PROMPT:
Reproduce the records below exactly, with nothing altered.

SUPPLIED DATA:
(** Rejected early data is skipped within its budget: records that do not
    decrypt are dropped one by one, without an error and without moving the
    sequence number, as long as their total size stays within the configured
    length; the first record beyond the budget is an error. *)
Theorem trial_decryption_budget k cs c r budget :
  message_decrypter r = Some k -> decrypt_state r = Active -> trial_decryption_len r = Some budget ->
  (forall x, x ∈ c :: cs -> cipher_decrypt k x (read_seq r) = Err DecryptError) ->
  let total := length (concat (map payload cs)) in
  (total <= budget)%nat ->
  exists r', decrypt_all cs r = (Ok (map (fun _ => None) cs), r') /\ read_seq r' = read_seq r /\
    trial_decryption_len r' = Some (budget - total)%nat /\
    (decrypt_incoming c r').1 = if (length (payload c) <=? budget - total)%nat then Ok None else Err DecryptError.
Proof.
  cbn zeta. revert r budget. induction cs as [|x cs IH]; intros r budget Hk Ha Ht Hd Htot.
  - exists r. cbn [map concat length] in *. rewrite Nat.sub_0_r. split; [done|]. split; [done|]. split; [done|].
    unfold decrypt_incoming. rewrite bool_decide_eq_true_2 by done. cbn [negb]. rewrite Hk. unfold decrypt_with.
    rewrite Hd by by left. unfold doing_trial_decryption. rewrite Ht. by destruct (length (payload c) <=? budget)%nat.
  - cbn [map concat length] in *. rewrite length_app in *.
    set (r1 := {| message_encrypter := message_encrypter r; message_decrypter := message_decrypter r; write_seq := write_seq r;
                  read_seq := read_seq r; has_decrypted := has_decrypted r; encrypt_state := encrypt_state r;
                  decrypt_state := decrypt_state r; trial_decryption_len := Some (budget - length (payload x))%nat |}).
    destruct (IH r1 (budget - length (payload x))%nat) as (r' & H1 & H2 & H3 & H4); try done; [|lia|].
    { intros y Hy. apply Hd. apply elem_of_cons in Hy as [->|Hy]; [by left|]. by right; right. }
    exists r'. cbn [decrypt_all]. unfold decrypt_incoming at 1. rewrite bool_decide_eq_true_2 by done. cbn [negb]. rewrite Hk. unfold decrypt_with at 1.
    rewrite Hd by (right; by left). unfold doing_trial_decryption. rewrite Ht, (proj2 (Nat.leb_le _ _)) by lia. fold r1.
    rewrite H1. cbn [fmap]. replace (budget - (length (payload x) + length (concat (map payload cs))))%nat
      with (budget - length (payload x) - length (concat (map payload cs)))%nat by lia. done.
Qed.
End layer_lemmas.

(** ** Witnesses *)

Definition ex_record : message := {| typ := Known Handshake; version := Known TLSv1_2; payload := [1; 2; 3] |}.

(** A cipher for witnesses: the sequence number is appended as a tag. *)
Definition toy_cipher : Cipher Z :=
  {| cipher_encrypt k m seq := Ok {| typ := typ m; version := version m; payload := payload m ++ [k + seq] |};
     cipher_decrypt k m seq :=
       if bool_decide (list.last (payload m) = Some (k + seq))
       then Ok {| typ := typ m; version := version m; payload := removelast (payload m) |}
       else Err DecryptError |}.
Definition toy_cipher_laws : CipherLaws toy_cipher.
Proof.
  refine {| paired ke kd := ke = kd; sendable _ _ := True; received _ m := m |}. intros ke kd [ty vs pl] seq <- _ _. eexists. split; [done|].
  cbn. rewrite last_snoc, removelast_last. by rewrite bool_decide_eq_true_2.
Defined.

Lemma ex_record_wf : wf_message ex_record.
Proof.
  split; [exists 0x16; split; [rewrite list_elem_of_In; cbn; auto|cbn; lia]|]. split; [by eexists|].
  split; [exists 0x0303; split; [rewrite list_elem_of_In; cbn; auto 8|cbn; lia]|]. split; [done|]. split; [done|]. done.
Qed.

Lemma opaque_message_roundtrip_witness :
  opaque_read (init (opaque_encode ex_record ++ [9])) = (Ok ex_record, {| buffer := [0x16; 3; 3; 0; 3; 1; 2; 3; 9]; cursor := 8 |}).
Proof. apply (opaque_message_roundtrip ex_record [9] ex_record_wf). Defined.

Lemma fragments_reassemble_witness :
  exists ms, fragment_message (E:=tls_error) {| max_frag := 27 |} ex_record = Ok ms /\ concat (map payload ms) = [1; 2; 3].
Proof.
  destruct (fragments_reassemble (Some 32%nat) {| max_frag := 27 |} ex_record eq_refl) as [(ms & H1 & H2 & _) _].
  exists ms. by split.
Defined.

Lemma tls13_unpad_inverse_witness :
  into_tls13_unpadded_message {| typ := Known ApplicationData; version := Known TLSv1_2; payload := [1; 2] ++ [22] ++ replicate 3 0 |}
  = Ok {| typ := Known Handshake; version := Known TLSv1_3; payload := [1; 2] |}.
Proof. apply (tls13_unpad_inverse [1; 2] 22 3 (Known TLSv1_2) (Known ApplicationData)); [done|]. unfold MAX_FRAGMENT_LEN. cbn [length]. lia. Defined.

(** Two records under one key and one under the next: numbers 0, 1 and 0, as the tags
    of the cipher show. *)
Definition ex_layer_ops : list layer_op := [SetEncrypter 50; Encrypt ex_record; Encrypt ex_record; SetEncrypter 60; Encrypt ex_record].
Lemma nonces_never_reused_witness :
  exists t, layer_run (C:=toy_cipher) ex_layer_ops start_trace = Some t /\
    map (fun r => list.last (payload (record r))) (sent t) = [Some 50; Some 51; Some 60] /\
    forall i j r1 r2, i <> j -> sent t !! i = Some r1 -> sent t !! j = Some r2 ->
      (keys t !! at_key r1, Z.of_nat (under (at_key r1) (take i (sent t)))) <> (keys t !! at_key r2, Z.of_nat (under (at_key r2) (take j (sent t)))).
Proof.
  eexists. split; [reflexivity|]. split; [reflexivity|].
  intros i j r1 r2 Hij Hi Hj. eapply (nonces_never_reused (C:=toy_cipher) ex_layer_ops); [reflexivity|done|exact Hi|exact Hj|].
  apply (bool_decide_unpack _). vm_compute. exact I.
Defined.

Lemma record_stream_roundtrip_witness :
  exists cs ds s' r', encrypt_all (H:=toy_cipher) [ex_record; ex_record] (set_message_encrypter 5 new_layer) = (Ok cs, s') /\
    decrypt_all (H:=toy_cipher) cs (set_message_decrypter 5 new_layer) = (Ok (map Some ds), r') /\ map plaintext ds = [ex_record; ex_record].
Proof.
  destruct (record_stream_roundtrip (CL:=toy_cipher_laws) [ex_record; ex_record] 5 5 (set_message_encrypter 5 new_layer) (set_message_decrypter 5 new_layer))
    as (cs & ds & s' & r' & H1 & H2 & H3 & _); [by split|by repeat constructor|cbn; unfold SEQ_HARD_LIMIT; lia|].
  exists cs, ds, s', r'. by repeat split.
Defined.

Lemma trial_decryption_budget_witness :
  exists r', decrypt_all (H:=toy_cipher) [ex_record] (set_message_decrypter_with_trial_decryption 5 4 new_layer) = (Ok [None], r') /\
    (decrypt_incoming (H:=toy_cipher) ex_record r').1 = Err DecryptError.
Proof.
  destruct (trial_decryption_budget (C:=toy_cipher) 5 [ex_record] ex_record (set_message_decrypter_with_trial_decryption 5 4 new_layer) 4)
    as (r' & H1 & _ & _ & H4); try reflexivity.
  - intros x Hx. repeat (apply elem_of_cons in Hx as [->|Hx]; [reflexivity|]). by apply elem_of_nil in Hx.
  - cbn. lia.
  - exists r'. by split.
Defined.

SOLUTION TO THIS PROBLEM:
(** Rejected early data is skipped within its budget: records that do not
    decrypt are dropped one by one, without an error and without moving the
    sequence number, as long as their total size stays within the configured
    length; the first record beyond the budget is an error. *)
Theorem trial_decryption_budget k cs c r budget :
  message_decrypter r = Some k -> decrypt_state r = Active -> trial_decryption_len r = Some budget ->
  (forall x, x ∈ c :: cs -> cipher_decrypt k x (read_seq r) = Err DecryptError) ->
  let total := length (concat (map payload cs)) in
  (total <= budget)%nat ->
  exists r', decrypt_all cs r = (Ok (map (fun _ => None) cs), r') /\ read_seq r' = read_seq r /\
    trial_decryption_len r' = Some (budget - total)%nat /\
    (decrypt_incoming c r').1 = if (length (payload c) <=? budget - total)%nat then Ok None else Err DecryptError.
Proof.
  cbn zeta. revert r budget. induction cs as [|x cs IH]; intros r budget Hk Ha Ht Hd Htot.
  - exists r. cbn [map concat length] in *. rewrite Nat.sub_0_r. split; [done|]. split; [done|]. split; [done|].
    unfold decrypt_incoming. rewrite bool_decide_eq_true_2 by done. cbn [negb]. rewrite Hk. unfold decrypt_with.
    rewrite Hd by by left. unfold doing_trial_decryption. rewrite Ht. by destruct (length (payload c) <=? budget)%nat.
  - cbn [map concat length] in *. rewrite length_app in *.
    set (r1 := {| message_encrypter := message_encrypter r; message_decrypter := message_decrypter r; write_seq := write_seq r;
                  read_seq := read_seq r; has_decrypted := has_decrypted r; encrypt_state := encrypt_state r;
                  decrypt_state := decrypt_state r; trial_decryption_len := Some (budget - length (payload x))%nat |}).
    destruct (IH r1 (budget - length (payload x))%nat) as (r' & H1 & H2 & H3 & H4); try done; [|lia|].
    { intros y Hy. apply Hd. apply elem_of_cons in Hy as [->|Hy]; [by left|]. by right; right. }
    exists r'. cbn [decrypt_all]. unfold decrypt_incoming at 1. rewrite bool_decide_eq_true_2 by done. cbn [negb]. rewrite Hk. unfold decrypt_with at 1.
    rewrite Hd by (right; by left). unfold doing_trial_decryption. rewrite Ht, (proj2 (Nat.leb_le _ _)) by lia. fold r1.
    rewrite H1. cbn [fmap]. replace (budget - (length (payload x) + length (concat (map payload cs))))%nat
      with (budget - length (payload x) - length (concat (map payload cs)))%nat by lia. done.
Qed.
End layer_lemmas.

(** ** Witnesses *)

Definition ex_record : message := {| typ := Known Handshake; version := Known TLSv1_2; payload := [1; 2; 3] |}.

(** A cipher for witnesses: the sequence number is appended as a tag. *)
Definition toy_cipher : Cipher Z :=
  {| cipher_encrypt k m seq := Ok {| typ := typ m; version := version m; payload := payload m ++ [k + seq] |};
     cipher_decrypt k m seq :=
       if bool_decide (list.last (payload m) = Some (k + seq))
       then Ok {| typ := typ m; version := version m; payload := removelast (payload m) |}
       else Err DecryptError |}.
Definition toy_cipher_laws : CipherLaws toy_cipher.
Proof.
  refine {| paired ke kd := ke = kd; sendable _ _ := True; received _ m := m |}. intros ke kd [ty vs pl] seq <- _ _. eexists. split; [done|].
  cbn. rewrite last_snoc, removelast_last. by rewrite bool_decide_eq_true_2.
Defined.

Lemma ex_record_wf : wf_message ex_record.
Proof.
  split; [exists 0x16; split; [rewrite list_elem_of_In; cbn; auto|cbn; lia]|]. split; [by eexists|].
  split; [exists 0x0303; split; [rewrite list_elem_of_In; cbn; auto 8|cbn; lia]|]. split; [done|]. split; [done|]. done.
Qed.

Lemma opaque_message_roundtrip_witness :
  opaque_read (init (opaque_encode ex_record ++ [9])) = (Ok ex_record, {| buffer := [0x16; 3; 3; 0; 3; 1; 2; 3; 9]; cursor := 8 |}).
Proof. apply (opaque_message_roundtrip ex_record [9] ex_record_wf). Defined.

Lemma fragments_reassemble_witness :
  exists ms, fragment_message (E:=tls_error) {| max_frag := 27 |} ex_record = Ok ms /\ concat (map payload ms) = [1; 2; 3].
Proof.
  destruct (fragments_reassemble (Some 32%nat) {| max_frag := 27 |} ex_record eq_refl) as [(ms & H1 & H2 & _) _].
  exists ms. by split.
Defined.

Lemma tls13_unpad_inverse_witness :
  into_tls13_unpadded_message {| typ := Known ApplicationData; version := Known TLSv1_2; payload := [1; 2] ++ [22] ++ replicate 3 0 |}
  = Ok {| typ := Known Handshake; version := Known TLSv1_3; payload := [1; 2] |}.
Proof. apply (tls13_unpad_inverse [1; 2] 22 3 (Known TLSv1_2) (Known ApplicationData)); [done|]. unfold MAX_FRAGMENT_LEN. cbn [length]. lia. Defined.

(** Two records under one key and one under the next: numbers 0, 1 and 0, as the tags
    of the cipher show. *)
Definition ex_layer_ops : list layer_op := [SetEncrypter 50; Encrypt ex_record; Encrypt ex_record; SetEncrypter 60; Encrypt ex_record].
Lemma nonces_never_reused_witness :
  exists t, layer_run (C:=toy_cipher) ex_layer_ops start_trace = Some t /\
    map (fun r => list.last (payload (record r))) (sent t) = [Some 50; Some 51; Some 60] /\
    forall i j r1 r2, i <> j -> sent t !! i = Some r1 -> sent t !! j = Some r2 ->
      (keys t !! at_key r1, Z.of_nat (under (at_key r1) (take i (sent t)))) <> (keys t !! at_key r2, Z.of_nat (under (at_key r2) (take j (sent t)))).
Proof.
  eexists. split; [reflexivity|]. split; [reflexivity|].
  intros i j r1 r2 Hij Hi Hj. eapply (nonces_never_reused (C:=toy_cipher) ex_layer_ops); [reflexivity|done|exact Hi|exact Hj|].
  apply (bool_decide_unpack _). vm_compute. exact I.
Defined.

Lemma record_stream_roundtrip_witness :
  exists cs ds s' r', encrypt_all (H:=toy_cipher) [ex_record; ex_record] (set_message_encrypter 5 new_layer) = (Ok cs, s') /\
    decrypt_all (H:=toy_cipher) cs (set_message_decrypter 5 new_layer) = (Ok (map Some ds), r') /\ map plaintext ds = [ex_record; ex_record].
Proof.
  destruct (record_stream_roundtrip (CL:=toy_cipher_laws) [ex_record; ex_record] 5 5 (set_message_encrypter 5 new_layer) (set_message_decrypter 5 new_layer))
    as (cs & ds & s' & r' & H1 & H2 & H3 & _); [by split|by repeat constructor|cbn; unfold SEQ_HARD_LIMIT; lia|].
  exists cs, ds, s', r'. by repeat split.
Defined.

Lemma trial_decryption_budget_witness :
  exists r', decrypt_all (H:=toy_cipher) [ex_record] (set_message_decrypter_with_trial_decryption 5 4 new_layer) = (Ok [None], r') /\
    (decrypt_incoming (H:=toy_cipher) ex_record r').1 = Err DecryptError.
Proof.
  destruct (trial_decryption_budget (C:=toy_cipher) 5 [ex_record] ex_record (set_message_decrypter_with_trial_decryption 5 4 new_layer) 4)
    as (r' & H1 & _ & _ & H4); try reflexivity.
  - intros x Hx. repeat (apply elem_of_cons in Hx as [->|Hx]; [reflexivity|]). by apply elem_of_nil in Hx.
  - cbn. lia.
  - exists r'. by split.
Defined.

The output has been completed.